Creating an indicator for when different observations in a group have the same value on a variable

Tom Scott

Join Date: Apr 2019

Posts: 266
#1

Creating an indicator for when different observations in a group have the same value on a variable

16 Sep 2020, 22:21

Could someone please take a look at a line of code and tell me where I am going wrong. Of my 3,000 US counties, I have 50 counties with a county police agency (agencysamptype == 700) and a county sheriff's agency (agencysamptype == 1) that have the same value of POPESTIMATE2010, which equals the agency's population served/policed in 2010. Other counties have a county police department and a county sheriff's office but with different population served values. I am trying to generate an indicator equal to 1 when a county has a county police department and a county sheriff's office with the same value of POPESTIMATE2010. I tried two different codes based on things I read online, but neither are working. Once I create the indicator, I would like to apply the result to every observation in the county, even agencies that are not county police departments or sheriff's offices. Any help with this code would also be much appreciated.

Code 1:

by fstate fcounty, sort: gen samepop = cond(POPESTIMATE2010/(agencysamptype == 1) == POPESTIMATE2010/(agencysamptype == 700), 1, 0)
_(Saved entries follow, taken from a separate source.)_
(** * Point-cloud coordinate tools: a shallow embedding

    The development embeds the numeric core of two scripts of
    [cloudpoint_data_process]:

    - [ply_to_local.py]  ([convert_ply_to_local]): global PLY coordinates
      minus a "global shift", stored as float32;
    - [local_ply_2_ecef_las.py]  ([local_ply_to_ecef_las]): local ENU
      coordinates to ECEF, written to a LAS container, with RGB channels
      normalised to 8 bits.

    Python [float] and [np.float64] values are IEEE-754 binary64 numbers,
    [np.float32] values are binary32 numbers.  Both are modelled with the
    standard library's [spec_float] (sign, mantissa, exponent, signed zeros,
    infinities, NaN) and its round-to-nearest-even operations, so rounding,
    overflow and NaN behave as they do in the scripts.  The exact value of a
    finite float is read off in [Q] by [SF2Q].

    Files are a finite map from paths to contents; the third-party readers
    and writers ([plyfile], [laspy], [json]) are modelled by what they put
    in that map. *)

From Stdlib Require Import ZArith List Bool String QArith Qabs Qround Qpower Lia Lqa.
From Stdlib Require Import Floats.SpecFloat.
From stdpp Require Import base gmap strings.
Import ListNotations.

Open Scope Z_scope.
Open Scope list_scope.

(* ===================================================================== *)
(** * 1. IEEE-754 numbers *)
(* ===================================================================== *)

Module F64.
(** binary64: 53 bits of precision, infinities at exponent 1024. *)
Definition prec : Z := 53.
Definition emax : Z := 1024.

Definition add := SFadd prec emax.
Definition sub := SFsub prec emax.
Definition mul := SFmul prec emax.
Definition div := SFdiv prec emax.
Definition sqrt := SFsqrt prec emax.
Definition neg := SFopp.
Definition leb := SFleb.
Definition ltb := SFltb.
Definition valid := valid_binary prec emax.

(** An integer converted to float64 (exact below 2^53). *)
Definition of_Z (z : Z) : spec_float := binary_normalize prec emax z 0 false.

(** A decimal literal [n / d] of the source text, correctly rounded as
    Python's parser does (numerator and denominator are exact floats). *)
Definition lit (n d : Z) : spec_float := div (of_Z n) (of_Z d).

Definition zero : spec_float := S754_zero false.
End F64.

Module F32.
(** binary32: 24 bits of precision, infinities at exponent 128. *)
Definition prec : Z := 24.
Definition emax : Z := 128.

Definition mul := SFmul prec emax.
Definition valid := valid_binary prec emax.
Definition of_Z (z : Z) : spec_float := binary_normalize prec emax z 0 false.

(** [arr.astype(np.float32)] on a float64 value: round to nearest even,
    overflow to an infinity, NaN and zeros kept. *)
Definition of_f64 (x : spec_float) : spec_float :=
  match x with
  | S754_finite s m e => binary_round prec emax s m e
  | _ => x
  end.

(** [arr.astype(np.float64)] on a float32 value: exact, only the
    representation is renormalised. *)
Definition to_f64 (x : spec_float) : spec_float :=
  match x with
  | S754_finite s m e => binary_round F64.prec F64.emax s m e
  | _ => x
  end.
End F32.

Definition is_nan (x : spec_float) : bool :=
  match x with S754_nan => true | _ => false end.

(** Neither NaN nor an infinity. *)
Definition is_finite (x : spec_float) : bool :=
  match x with
  | S754_zero _ | S754_finite _ _ _ => true
  | _ => false
  end.

Definition is_zero (x : spec_float) : bool :=
  match x with S754_zero _ => true | _ => false end.

(** The exact rational value of a finite float; [0] for the others. *)
Definition SF2Q (x : spec_float) : Q :=
  match x with
  | S754_finite s m e => inject_Z (cond_Zopp s (Zpos m)) * Qpower 2 e
  | _ => 0%Q
  end.

(** The integer part of [m * 2^e] rounded towards minus infinity. *)
Definition Zfloor_scaled (m e : Z) : Z :=
  if 0 <=? e then m * 2 ^ e else m / 2 ^ (- e).

(** [np.floor] on a float64: the largest integral float not above [x];
    zeros, infinities and NaN are returned as they are. *)
Definition np_floor (x : spec_float) : spec_float :=
  match x with
  | S754_finite s m e =>
      if 0 <=? e then x
      else F64.of_Z (Zfloor_scaled (cond_Zopp s (Zpos m)) e)
  | _ => x
  end.

(** C conversion of a float to an integer: truncation towards zero.
    NaN and the infinities have no defined result in C; on x86-64 the
    low byte of the result is 0, which is what is written here. *)
Definition trunc_to_Z (x : spec_float) : Z :=
  match x with
  | S754_finite s m e => cond_Zopp s (Zfloor_scaled (Zpos m) e)
  | _ => 0
  end.

(** [arr.astype(np.uint8)]: 8-bit wrap-around written out. *)
Definition astype_uint8_float (x : spec_float) : Z := trunc_to_Z x mod 256.
Definition astype_uint8_int (z : Z) : Z := z mod 256.

(** [np.maximum] / [np.minimum]: a NaN operand wins. *)
Definition np_maximum (a b : spec_float) : spec_float :=
  if is_nan a then a else if is_nan b then b
  else if SFltb a b then b else a.

Definition np_minimum (a b : spec_float) : spec_float :=
  if is_nan a then a else if is_nan b then b
  else if SFltb b a then b else a.

(** [np.clip(v, lo, hi)] is [minimum(maximum(v, lo), hi)]. *)
Definition np_clip (v lo hi : spec_float) : spec_float :=
  np_minimum (np_maximum v lo) hi.

Definition clip_Z (v lo hi : Z) : Z := Z.min (Z.max v lo) hi.

(** [arr.max()]; a zero-size array has no maximum. *)
Definition np_max (l : list spec_float) : option spec_float :=
  match l with
  | [] => None
  | a :: tl => Some (fold_left np_maximum tl a)
  end.

(** [np.mean]: the sum of the elements from the additive identity,
    divided by the count.  (NumPy adds long arrays pairwise; the order of
    the additions only changes the rounding of the sum, and no statement
    below depends on it.) *)
Definition np_sum (l : list spec_float) : spec_float :=
  fold_left F64.add l F64.zero.
(** The alternatives of a pattern: the pieces between its [|] characters. *)
Fixpoint alternatives_aux (cur : string) (pat : string) : list string :=
  match pat with
  | EmptyString => [cur]
  | String c pat' =>
      if bool_decide (c = "|"%char) then cur :: alternatives_aux "" pat'
      else alternatives_aux (cur ++ String c "") pat'
  end.

Definition alternatives (pat : string) : list string := alternatives_aux "" pat.

(** [re.search(pat, s)] for the patterns this module builds: literal text
    joined by [|], which matches when one of the alternatives occurs in [s]. *)
Definition re_search (pat s : string) : bool :=
  existsb (fun alt => find alt s) (alternatives pat).

(** ** Series operations *)

(** [series.notna()] *)
Definition notna (s : Series) : list bool :=
  (fun c : option value => bool_decide (is_Some c)) <$> s.

(** [series.str.lower()]: a cell that is not text becomes missing (in a
    well-formed frame the columns read this way hold text only). *)
Definition str_lower (s : Series) : Series :=
  (fun c : option value =>
     match c with
     | Some (VStr t) => Some (VStr (lower t))
     | _ => None
     end) <$> s.

(** [series.fillna(v)] *)
Definition fillna (v : value) (s : Series) : Series :=
  (fun c : option value => Some (default v c)) <$> s.

(** [series.str.contains(pat, na=na)]: a cell that is not text yields [na].
    The call without [na] is only made after [fillna('')], where every cell is
    text and the fill value is never used. *)
Definition str_contains (pat : string) (na : bool) (s : Series) : list bool :=
  (fun c : option value =>
     match c with
     | Some (VStr t) => re_search pat t
     | _ => na
     end) <$> s.

(** [series.sum()] of a boolean series *)
Definition sum_true (m : list bool) : nat := length (filter (fun b : bool => b = true) m).

(** ** Frame updates *)

(** [df[col] = v]: every record gets [v] in [col]; a new column goes last. *)
Definition setitem (col : string) (v : value) (df : DataFrame) : DataFrame :=
  {| columns := if has_column df col then columns df else columns df ++ [col];
     rows := (fun r : Row => <[col := v]> r) <$> rows df |}.

(** [df.loc[mask, col] = v] *)
Definition loc_set (mask : list bool) (col : string) (v : value) (df : DataFrame)
  : DataFrame :=
  {| columns := columns df;
     rows := zip_with (fun (b : bool) (r : Row) => if b then <[col := v]> r else r)
                      mask (rows df) |}.

(** Integer addition on a cell; [col] holds integers wherever it is used. *)
Definition value_add (k : Z) (v : value) : value :=
  match v with
  | VInt z => VInt (z + k)
  | VFloat z => VFloat (float64_of_int (z + k))
  | VStr s => VStr s
  end.

(** [df.loc[mask, col] += k] *)
Definition loc_iadd (mask : list bool) (col : string) (k : Z) (df : DataFrame)
  : DataFrame :=
  {| columns := columns df;
     rows := zip_with (fun (b : bool) (r : Row) => if b then alter (value_add k) col r else r)
                      mask (rows df) |}.

(** ** Sorting

    [df.sort_values(col, ascending=False)] is called without [kind], so pandas
    hands the key column to numpy's [argsort] with the default
    [kind='quicksort'], which pandas documents as not stable.  Which routine
    numpy runs for that kind depends on the build and the processor, so the
    sort is a parameter of the scorer; below, [aquicksort] is numpy's portable
    routine for it. *)

(** [a[p]]: the entries of [a] at the positions listed in [p].  The positions
    come from an argsort of [a]'s own key column and so lie inside [a]. *)
Definition take_at {A : Type} (a : list A) (p : list nat) : list A :=
  omap (fun i => a !! i) p.

(** The integer array behind a column that holds integers. *)
Definition int_values (s : Series) : list Z :=
  (fun c : option value => match c with Some (VInt z) => z | _ => 0 end) <$> s.

Section Sorting.
Variable argsort : list Z -> list nat.

(** [pandas.core.sorting.nargsort] on an array without missing entries: a
    descending sort reverses the keys, sorts them ascending and reverses the
    resulting positions. *)
Definition nargsort (items : list Z) (ascending : bool) : list nat :=
  let idx := seq 0 (length items) in
  let non_nans := if ascending then items else reverse items in
  let non_nan_idx := if ascending then idx else reverse idx in
  let indexer := take_at non_nan_idx (argsort non_nans) in
  if ascending then indexer else reverse indexer.

(** [df.sort_values(by_, ascending=ascending)] for an integer column. *)
Definition sort_values (by_ : string) (ascending : bool) (df : DataFrame)
  : DataFrame :=
  let k := int_values (getitem df by_) in
  let indexer := nargsort k ascending in
  {| columns := columns df; rows := take_at (rows df) indexer |}.
End Sorting.

(** What [argsort] owes its caller on the array [keys]: the result lists every
    position once, and reads the keys in ascending order. *)
Definition argsort_ok (keys : list Z) (p : list nat) : Prop :=
  p ≡ₚ seq 0 (length keys) ∧ StronglySorted Z.le (take_at keys p).

(** A stable argsort also lists equal keys by increasing position. *)
Definition argsort_stable (keys : list Z) (p : list nat) : Prop :=
  StronglySorted (fun i j : nat => keys !! i = keys !! j -> (i < j)%nat) p.

#[global] Instance argsort_ok_dec keys p : Decision (argsort_ok keys p).
Proof. unfold argsort_ok. apply _. Defined.

#[global] Instance argsort_stable_dec keys p : Decision (argsort_stable keys p).
Proof. unfold argsort_stable. apply _. Defined.

(** *** numpy's portable argsort for [kind='quicksort']

    An introsort over the position array [tosort], comparing [v[tosort[i]]]:
    ranges of more than [SMALL_QUICKSORT + 1] positions are partitioned around
    a median of three, shorter ranges are insertion-sorted, and a range whose
    depth budget is spent is heap-sorted.  Pending ranges wait on an explicit
    stack.  The threshold is numpy's: its sort partitions a range of 17
    positions and insertion-sorts one of 16. *)

Definition SMALL_QUICKSORT : nat := 15.

(** [v[tosort[i]]] *)
Definition key_at (v : list Z) (tosort : list nat) (i : nat) : Z :=
  v !!! (tosort !!! i).

(** [INTP_SWAP(tosort[i], tosort[j])] *)
Definition swap (i j : nat) (tosort : list nat) : list nat :=
  <[j := tosort !!! i]> (<[i := tosort !!! j]> tosort).

(** [if (v[tosort[a]] < v[tosort[b]]) INTP_SWAP(tosort[a], tosort[b])] *)
Definition swap_if_less (v : list Z) (a b : nat) (tosort : list nat) : list nat :=
  if key_at v tosort a <? key_at v tosort b then swap a b tosort else tosort.

(** [do { ++pi; } while (v[*pi] < vp);] *)
Fixpoint scan_up (fuel : nat) (v : list Z) (tosort : list nat) (vp : Z) (pi : nat)
  : nat :=
  match fuel with
  | O => pi
  | S fuel' =>
      let pi := S pi in
      if key_at v tosort pi <? vp then scan_up fuel' v tosort vp pi else pi
  end.

(** [do { --pj; } while (vp < v[*pj]);] *)
Fixpoint scan_down (fuel : nat) (v : list Z) (tosort : list nat) (vp : Z) (pj : nat)
  : nat :=
  match fuel with
  | O => pj
  | S fuel' =>
      let pj := Nat.pred pj in
      if vp <? key_at v tosort pj then scan_down fuel' v tosort vp pj else pj
  end.

(** The [for (;;)] loop of the partition: scan from both ends, stop when the
    scans meet, otherwise swap and go on. *)
Fixpoint partition_loop (fuel : nat) (v : list Z) (vp : Z) (pi pj : nat)
    (tosort : list nat) : nat * list nat :=
  match fuel with
  | O => (pi, tosort)
  | S fuel' =>
      let pi := scan_up (length tosort) v tosort vp pi in
      let pj := scan_down (length tosort) v tosort vp pj in
      if (pj <=? pi)%nat then (pi, tosort)
      else partition_loop fuel' v vp pi pj (swap pi pj tosort)
  end.

(** One partition of [pl..pr]: returns the pivot's final position. *)
Definition partition (v : list Z) (pl pr : nat) (tosort : list nat)
  : nat * list nat :=
  let pm := (pl + Nat.shiftr (pr - pl) 1)%nat in
  let tosort := swap_if_less v pm pl tosort in
  let tosort := swap_if_less v pr pm tosort in
  let tosort := swap_if_less v pm pl tosort in
  let vp := key_at v tosort pm in
  let pi := pl in
  let pj := (pr - 1)%nat in
  let tosort := swap pm pj tosort in
  let '(pi, tosort) := partition_loop (length tosort) v vp pi pj tosort in
  let pk := (pr - 1)%nat in
  (pi, swap pi pk tosort).

(** The inner [while] of the insertion sort: shift larger entries up, then
    drop [vi] into the gap. *)
Fixpoint insert_back (fuel : nat) (v : list Z) (pl : nat) (vp : Z) (vi pj : nat)
    (tosort : list nat) : list nat :=
  match fuel with
  | O => <[pj := vi]> tosort
  | S fuel' =>
      if (pl <? pj)%nat && (vp <? key_at v tosort (pj - 1)) then
        insert_back fuel' v pl vp vi (pj - 1) (<[pj := tosort !!! (pj - 1)%nat]> tosort)
      else <[pj := vi]> tosort
  end.

Fixpoint insertion_sort_from (todo : nat) (v : list Z) (pl pi : nat)
    (tosort : list nat) : list nat :=
  match todo with
  | O => tosort
  | S todo' =>
      let vi := tosort !!! pi in
      let vp := v !!! vi in
      insertion_sort_from todo' v pl (S pi) (insert_back pi v pl vp vi pi tosort)
  end.

(** [for (pi = pl + 1; pi <= pr; ++pi) ...] *)
Definition insertion_sort (v : list Z) (pl pr : nat) (tosort : list nat)
  : list nat :=
  insertion_sort_from (pr - pl) v pl (S pl) tosort.

(** Heap sort of the [n] positions starting at [base]; [a[k]] is
    [tosort[base + k - 1]]. *)
Definition heap_get (base : nat) (tosort : list nat) (k : nat) : nat :=
  tosort !!! (base + k - 1)%nat.

Definition heap_set (base : nat) (k x : nat) (tosort : list nat) : list nat :=
  <[(base + k - 1)%nat := x]> tosort.

(** [for (i, j; j <= n;) { ... } a[i] = tmp;] *)
Fixpoint sift (fuel : nat) (v : list Z) (base n tmp i j : nat) (tosort : list nat)
  : list nat :=
  match fuel with
  | O => heap_set base i tmp tosort
  | S fuel' =>
      if (j <=? n)%nat then
        let j :=
          if (j <? n)%nat &&
             (v !!! heap_get base tosort j <? v !!! heap_get base tosort (j + 1))
          then (j + 1)%nat else j in
        if v !!! tmp <? v !!! heap_get base tosort j then
          sift fuel' v base n tmp j (j + j) (heap_set base i (heap_get base tosort j) tosort)
        else heap_set base i tmp tosort
      else heap_set base i tmp tosort
  end.

(** [for (l = n >> 1; l > 0; --l)] *)
Fixpoint heapify (l : nat) (v : list Z) (base n : nat) (tosort : list nat)
  : list nat :=
  match l with
  | O => tosort
  | S l' =>
      let tmp := heap_get base tosort l in
      heapify l' v base n (sift n v base n tmp l (l + l) tosort)
  end.

(** [for (; n > 1;)] *)
Fixpoint heap_extract (n : nat) (v : list Z) (base : nat) (tosort : list nat)
  : list nat :=
  match n with
  | O => tosort
  | S n' =>
      if (1 <? n)%nat then
        let tmp := heap_get base tosort n in
        let tosort := heap_set base n (heap_get base tosort 1) tosort in
        heap_extract n' v base (sift n v base n' tmp 1 2 tosort)
      else tosort
  end.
Based on: https://www.stata.com/support/faqs/d...ng-properties/

Code 2:

sort fstate fcounty agencysamptype POPESTIMATE2010
by fstate fcounty, sort: gen samepop = cond(POPESTIMATE2010[1] == POPESTIMATE2010[_N], 1, 0)
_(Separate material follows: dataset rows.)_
(* ===== verification/Prelude.v ===== *)
(** * ping: a verification library for the monitoring service under src/backend

    ping watches cron jobs and websites.  A job sends a request to its ping
    address; a scheduler notices pings that do not come; a prober requests the
    websites; transitions go through an outbox to an alerter, which sends
    e-mail; a rollup keeps daily statistics and prunes the logs; an HTTP API
    manages monitors, sessions and keys.  Everything shared is in Postgres,
    Redis holds rate-limit counters and heartbeats, and the processes run
    side by side.

    ** How the program is modelled

    A store operation or a handler is a program ([Store.Prog]): a tree of
    atomic actions on a [World], one per SQL statement, transaction, Redis
    command, clock reading or draw of random bytes.  [run] runs a program
    alone; [pool_step] interleaves any number of them action by action, which
    is what requests, workers and replicas do.  What a run does not control
    (faults, the clock, fresh ids, random bytes) is the environment [Env], by
    the number of the action: a statement can fail before it takes effect or
    lose its acknowledgement after.  A Go function with an error is a program
    with a result in [Res]; [let!] is the check of [err] after a call, [wrap]
    and [on_err] are what the code does to an error, [attempt] is an error
    taken as a value.

    ** The files

    - Prelude, GoLib, Json, Marshal, Calendar, Mime, NetAddr, Sha256: results,
      wrapping integers, lists; the parts of Go's standard library the code
      uses (strconv, strings, time, encoding/json, mime, net/netip,
      crypto/sha256, base64), executable.  Mime also has buildMIME
      (alert/email.go) and readers of what it writes.
    - Models, Extern, Store, Queries, Logic, Demo: the rows of db/models.go
      and the errors of store/errors.go; the packages outside the repository,
      as parameters with their documented laws; programs, transactions,
      faults; every statement of db/*.sql.go with the constraints of
      db/migrations; the program logics; a small database for examples.
    - Schedule (schedule/), Convert (store/convert.go and the store's types),
      Checkin (store/checkin.go), Scheduler (store/scheduler.go), Paging and
      Monitor (store/monitor.go, store/slug.go), Feeds (store/events.go and
      the lists of checkin.go and prober.go), Ownership.
    - Session (store/session.go), User (store/user.go, store/apikey.go),
      RateLimit (store/ratelimit.go), Rollup (store/rollup.go,
      worker/rollup/), Prober (store/prober.go), ProbeWorker
      (worker/prober/), Outbox (store/alerter.go), Alert (alert/), Alerter
      (worker/alerter/).
    - Integrity and Lifecycle: the schema's constraints as an invariant, the
      statements and operations of the service, and the classes
      [PlainInvariant], [TimelineInvariant], [StatementInvariant] and
      [ServiceInvariant] of what survives all of them; Watch (a running monitor
      has its deadline, an http monitor its next probe); SoakAudit
      (cmd/soakaudit/); Timeline (the events of a monitor and its state).
    - Http (server/middleware.go, auth_middleware.go, jwt.go, response.go),
      AuthApi (server/auth.go, apikey.go, alerting.go), Responses and
      MonitorApi (server/monitor.go, events.go), Server (server/checkin.go,
      health.go, the middleware of server.go), EnvConfig (internal/config/),
      Worker (worker/worker.go, heartbeat.go), Process (cmd/ping/),
      FlakyTarget (cmd/soakflakytarget/), Outage (scheduler, outbox and
      alerter composed), TestClock (server/testclock.go,
      internal/testclock/), Validation, Access, Account
      (a registration and what it can be used for), Routes (the registrations of
      server.go), LoadGen (cmd/soakloadgen/, composed with the server).

    A definition has the name of the Go function it translates; where two
    packages share a name it is prefixed (auth_login, monitor_create,
    store_Monitor); db_X is the statement behind Queries.X.

    ** What the theorems show

    - Of the whole service, for any interleaving and any faults:
      [integrity_preserved] (the constraints, references and sequences),
      [one_alert_per_down] (each transition has exactly one alert),
      [timeline_truth] (a monitor is down exactly when its timeline says so,
      and its owner has an alert for it),
      [never_forgotten] (a monitor that is up or late has a deadline the
      scheduler acts on, an http monitor a time the prober does),
      [api_isolation] (no requests change what is another user's),
      [single_use] (of all refreshes with one token at most one succeeds).
    - Of the API: [route_table] (what is registered is what docs/API.md
      lists), [auth_required] (a request without a credential, whatever its
      path), [sign_up] (what a registration gives its client),
      [access_token_round_trip], [create_endpoint], [update_endpoint] (which
      updates keep a monitor valid), [flags_spec] (pause, mute, unmute and
      resume), [ping_answer], [heartbeats_created] (a client and the server
      composed), and the lemma [health_window].
    - Of single operations, on every branch: [RecordCheckin_spec],
      [EvaluateDueMonitors_spec], [RecordProbeResult_spec], [dispatch_spec],
      [RotateRefreshToken_spec], [CreateMonitor_spec], [UpdateMonitor_spec],
      [EnqueueDownReminders_spec], [runProbe_spec], [Send_spec],
      [NextDeadline_spec], [Load_spec]; under faults [RecordCheckin_atomic]
      (and, as lemmas, the same of the scheduler and the prober).
    - Against a reference definition: [ListMonitors_enumerates] and
      [feeds_enumerate] (the pages of a list are the list), [RollupDay_spec]
      (the day's statistics are those of its rows), [confirmation_threshold].
    - Progress and bounds: [missed_ping_announced] (a ping that does not come
      is mailed to the owner), [advance_settles] (after a jump of the test
      clock no deadline it passed is left unhandled), [PruneOldData_spec],
      [worker_Run_spec], [window_admits_limit], [downtime_bounded], and the
      lemmas [scheduler_drains], [retry_budget], [tls_warned_once].
    - The edges: [guardedDial_guarded] (no internal address is dialled),
      [mail_received] (the reader of a message gets the subject and the bodies
      that were sent), and the lemmas [password_encrypted],
      [renderHTML_markup] (no text of a user is markup), [encode_round_trip]
      (JSON written is read back), [flipLoop_spec].

    Examples state behaviour the code may not mean, each on a concrete input:
    [switch_to_cron_breaks_pings], [accepted_switch_breaks_pings],
    [two_probers_two_downs], [two_alerters_two_mails], [resume_ends_no_outage],
    [resumed_while_probed], [resume_keeps_streak], [only_first_address],
    [foreign_resume_names_the_schedule], [accepted_config_never_probed],
    [lost_expire_blocks_for_good], [retention_forgets_outage],
    [wedged_worker_healthy_again],
    [unknown_role_ends_well], [rollup_unwatched], [advance_wraps] and others.

    ** Bounds and fuel

    int32 and int64 arithmetic wraps where the code can reach the end of the
    range ([wrap32], [wrap64]); INTEGER columns refuse it.  JSON is read with
    fuel the length of the text, enough by [json_fuel_enough]; so is a
    duration, each component of which takes a byte.  [drainBatches] has the
    number of batches as fuel, and [PruneOldData_spec] says how many are
    enough; [walk] has the number of pages.  Slugs are drawn at most
    [maxSlugRetries] times, as in the code.

    ** Simplifications

    - A transaction is one action: Postgres's row locks and SKIP LOCKED keep
      others out of its rows.  Sequences are not rolled back.
    - Rows that tie in an ORDER BY keep their table order; Go's iteration over
      a map is an arbitrary order given as an argument.
    - Instants reach the database unrounded; text is valid UTF-8 without NUL;
      the JSON of an http_config column is the text it was given.
    - Case folding, ToLower and Quote treat ASCII; other bytes are kept.
    - float64 values that only pass through are kept as their JSON text;
      ParseDuration's fractions and humanDuration's rounding are exact.
    - Server times are UTC.  Logging is left out everywhere, and so is the
      comparison against a dummy hash that only takes time.
    - Texts of database errors do not reach clients and are not modelled
      beyond their class.

    ** Not modelled

    Packages outside the repository are parameters: the router go-chi
    ([Chi] with [ChiLaws]), net/http below the handler and the client, the
    SMTP and TLS libraries (a conversation with an arbitrary server), JWT
    signing ([Jwt] with [JwtLaws]), net/mail and url.Parse beyond the scheme
    ([Web]), Redis itself ([Redis], [KV]), the cron parser and the time-zone
    database ([Extern]).  db/querier.go is a generated interface and db/db.go
    its wiring; logging, flags and printing have no effect on the state; the
    frontend is TypeScript. *)
From Stdlib Require Export ZArith Lia Ascii.
From stdpp Require Export sorting base tactics option strings numbers list gmap.

(** ** Results: a Go function returning [(T, error)] *)

Declare Scope ping_scope.
Delimit Scope ping_scope with ping.

(** ** Machine integers: Go's int32 and int64 wrap around *)

Definition wrap32 (z : Z) : Z := ((z + 2147483648) mod 4294967296 - 2147483648)%Z.

Definition wrap64 (z : Z) : Z :=
  ((z + 9223372036854775808) mod 18446744073709551616 - 9223372036854775808)%Z.

Definition is_int32 (z : Z) : Prop := (-2147483648 <= z <= 2147483647)%Z.

Definition is_int64 (z : Z) : Prop := (-9223372036854775808 <= z <= 9223372036854775807)%Z.

(** ** Stable insertion sort: the executable reading of SQL's ORDER BY

    Rows that compare equal keep their table order; SQL leaves that order
    open, and no theorem of the library depends on it. *)

Section sort_by.
Context {A : Type} (le : A -> A -> bool).

Fixpoint insert_by (x : A) (l : list A) : list A :=
  match l with
  | [] => [x]
  | y :: l' => if le x y then x :: y :: l' else y :: insert_by x l'
  end.

Fixpoint sort_by (l : list A) : list A :=
  match l with
  | [] => []
  | x :: l' => insert_by x (sort_by l')
  end.
End sort_by.

(** LIMIT [n] on a result set ([n] non-negative; the callers check it). *)
Definition sql_limit {A} (n : Z) (l : list A) : list A := take (Z.to_nat n) l.

(** ** Generic lemmas *)

Lemma wrap32_id z : is_int32 z -> wrap32 z = z.
Proof. unfold is_int32, wrap32. intros. rewrite Z.mod_small; lia. Qed.

Lemma wrap64_id z : is_int64 z -> wrap64 z = z.
Proof. unfold is_int64, wrap64. intros. rewrite Z.mod_small; lia. Qed.

Lemma wrap32_range z : is_int32 (wrap32 z).
Proof.
  unfold is_int32, wrap32.
  pose proof (Z.mod_pos_bound (z + 2147483648) 4294967296 ltac:(lia)). lia.
Qed.

Section sort_by_facts.
Context {A : Type} (le : A -> A -> bool).

Lemma insert_by_perm x l : insert_by le x l ≡ₚ x :: l.
Proof.
  induction l as [|y l IH]; simpl; [done|].
  destruct (le x y); [done|]. rewrite IH. apply Permutation_swap.
Qed.

Lemma sort_by_perm l : sort_by le l ≡ₚ l.
Proof. induction l as [|x l IH]; simpl; [done|]. by rewrite insert_by_perm, IH. Qed.

Lemma elem_of_sort_by x l : x ∈ sort_by le l <-> x ∈ l.
Proof. by rewrite sort_by_perm. Qed.

Lemma length_sort_by l : length (sort_by le l) = length l.
Proof. by rewrite sort_by_perm. Qed.

Context (le_total : forall x y, le x y = true \/ le y x = true).
Context (le_trans : forall x y z, le x y = true -> le y z = true -> le x z = true).

Lemma insert_by_sorted x l :
  StronglySorted (fun a b => le a b = true) l ->
  StronglySorted (fun a b => le a b = true) (insert_by le x l).
Proof using le_total le_trans.
  induction 1 as [|y l Hs IH Hy]; simpl; [repeat constructor|].
  destruct (le x y) eqn:E.
  - constructor; [by constructor|]. constructor; [done|].
    eapply List.Forall_impl; [|exact Hy]. intros z Hz. by eapply le_trans.
  - constructor; [done|]. rewrite insert_by_perm. constructor; [|done].
    by destruct (le_total x y); congruence.
Qed.

Lemma sort_by_sorted l : StronglySorted (fun a b => le a b = true) (sort_by le l).
Proof using le_total le_trans. induction l; simpl; [constructor|]. by apply insert_by_sorted. Qed.
End sort_by_facts.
Based on: https://www.stata.com/support/faqs/d...ions-in-group/

Thank you for your time!

Tom

Last edited by Tom Scott; 16 Sep 2020, 22:24.
Tags: None

Carlo Lazzaro

Join Date: Apr 2014
Posts: 17704

17 Sep 2020, 04:03

Tom:
probably too basic a hint (that you can hopefully tweak according to your research goals):

Code:

. set obs 3
number of observations (_N) was 0, now 3

. g police=700 in 1/2
(1 missing value generated)

. replace police=600 if police==.
(1 real change made)

. g sheriff=700

. egen equal=group( police sheriff)

. list

     +--------------------------+
     | police   sheriff   equal |
     |--------------------------|
  1. |    700       700       2 |
  2. |    700       700       2 |
  3. |    600       700       1 |
     +--------------------------+


. g indicator=1 if equal==2
(1 missing value generated)

. replace indicator=0 if equal!=2
(1 real change made)

. list

     +-------------------------------------+
     | police   sheriff   equal   indica~r |
     |-------------------------------------|
  1. |    700       700       2          1 |
  2. |    700       700       2          1 |
  3. |    600       700       1          0 |
     +-------------------------------------+

.

Kind regards,
Carlo
(Stata 19.0)

Comment

Tom Scott

Join Date: Apr 2019

Posts: 266
#3

17 Sep 2020, 05:49

Carlo Lazzaro thank you for your response, but that is not what I am looking for. I am trying to indicate whether different observations in the same group (county-state) have the same value of POPESTIMATE2010. Each observation can only be a sheriff's office or a county police department, not both. I don't think your code applies to linking different observations based on values on a single variable
Comment
Mike Lacy

Join Date: Apr 2014

Posts: 2411
#4

17 Sep 2020, 07:10

If the data is sorted, a comparison of the 1st and the last observation detects whether all observations are the same:

Code:

bysort fstate fcounty (POPESTIMATE2010): gen byte samepop = (POPESTIMATE2010[1] == POPESTIMATE2010[_N])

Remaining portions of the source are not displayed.